BACKGROUND/AIM: Post-transplant lymphoproliferative disorder (PTLD) is a heterogeneous lymphoid cell disorder that occurs after solid organ and hematopoietic stem cell transplantation. Primary occurrence in the central nervous system PTLD (PCNS PTLD) is rare. We present a rare case of PCNS-PTLD misdiagnosed as glioblastoma (GBM).

CASE REPORT

A 62-year-old man underwent living-related kidney transplantation at the age of 49. He was introduced to our Department because of transient speech disturbance. Computed tomography scan of the head showed a mass at the right frontal lobe. Magnetic resonance imaging (MRI) of the head showed a ring-enhancing lesion with a small, homonymous enhanced lesion in the right frontal lobe, invading the corpus callosum. Because the pathological analysis of an intraoperative frozen section of the tumour indicated high-grade glioma, the tumour was completely resected and BCNU wafers were implanted at the resection site.
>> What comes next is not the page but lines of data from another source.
(** The locked part of liftBlockForConnect, and whether it set a hold. *)
Definition lift_block (h : Helper) (name : string) (resolved : list literalEndpoint) : bool * Helper :=
  let blocked := is_key (fwBlocked h) name in
  let through := negb blocked && killSwitch (policy h) && negb (bool_decide (fwBlocked h = ∅)) in
  let h := if blocked || through then
             h <| fwBlocked ::= fun m => delete name m |>
               <| fwPending ::= fun s => s ∪ {[name]} |>
               <| fwThrough ::= fun s => if through : bool then s ∪ {[name]} else s ∖ {[name]} |>
           else h in
  let h := if (0 <? length resolved)%nat then storeResolved h name resolved else h in
  (blocked || through, h).

(** The locked part of restoreBlock. *)
Definition restore_block (h : Helper) (name : string) (proto : Protocol) : Helper :=
  let through := bool_decide (name ∈ fwThrough h) in
  let h := clear_pending h name in
  if killSwitch (policy h) && negb through
  then h <| fwBlocked ::= fun m => <[name := proto]> m |> else h.

(** ** The shutdown timer *)

(** Only whether there is one: the name is for the log. *)
Definition anyTunnelActive (h : Helper) (v : View) : bool :=
  negb (ActiveTunnel (v_wg v) =s "")
  || match v_ovpn v with Some o => (0 <? length (ob_ActiveTunnelNames o))%nat | None => false end
  || existsb (fun '(_, n) => (0 <? n)%nat) (map_to_list (fwHeld h))
  || negb (bool_decide (fwPending h = ∅))
  || killSwitch (policy h) && negb (bool_decide (fwBlocked h = ∅)).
However, postoperative pathological analysis indicated a diffuse large, CD20 positive B-cell lymphoma. In addition, the patient was positive for Epstein Barr virus-encoded small RNA, and therefore, diagnosis of PCNS PTLD was confirmed. The dose of the immunosuppressant therapy was reduced, and rituximab monotherapy was begun.

CONCLUSION

Both imaging and pathological findings on intraoperative frozen section of PCNS PTLD are similar to those of GBM. Therefore, in such cases, surgeons should consider PCNS-PTLD when the diagnosis indicates GBM.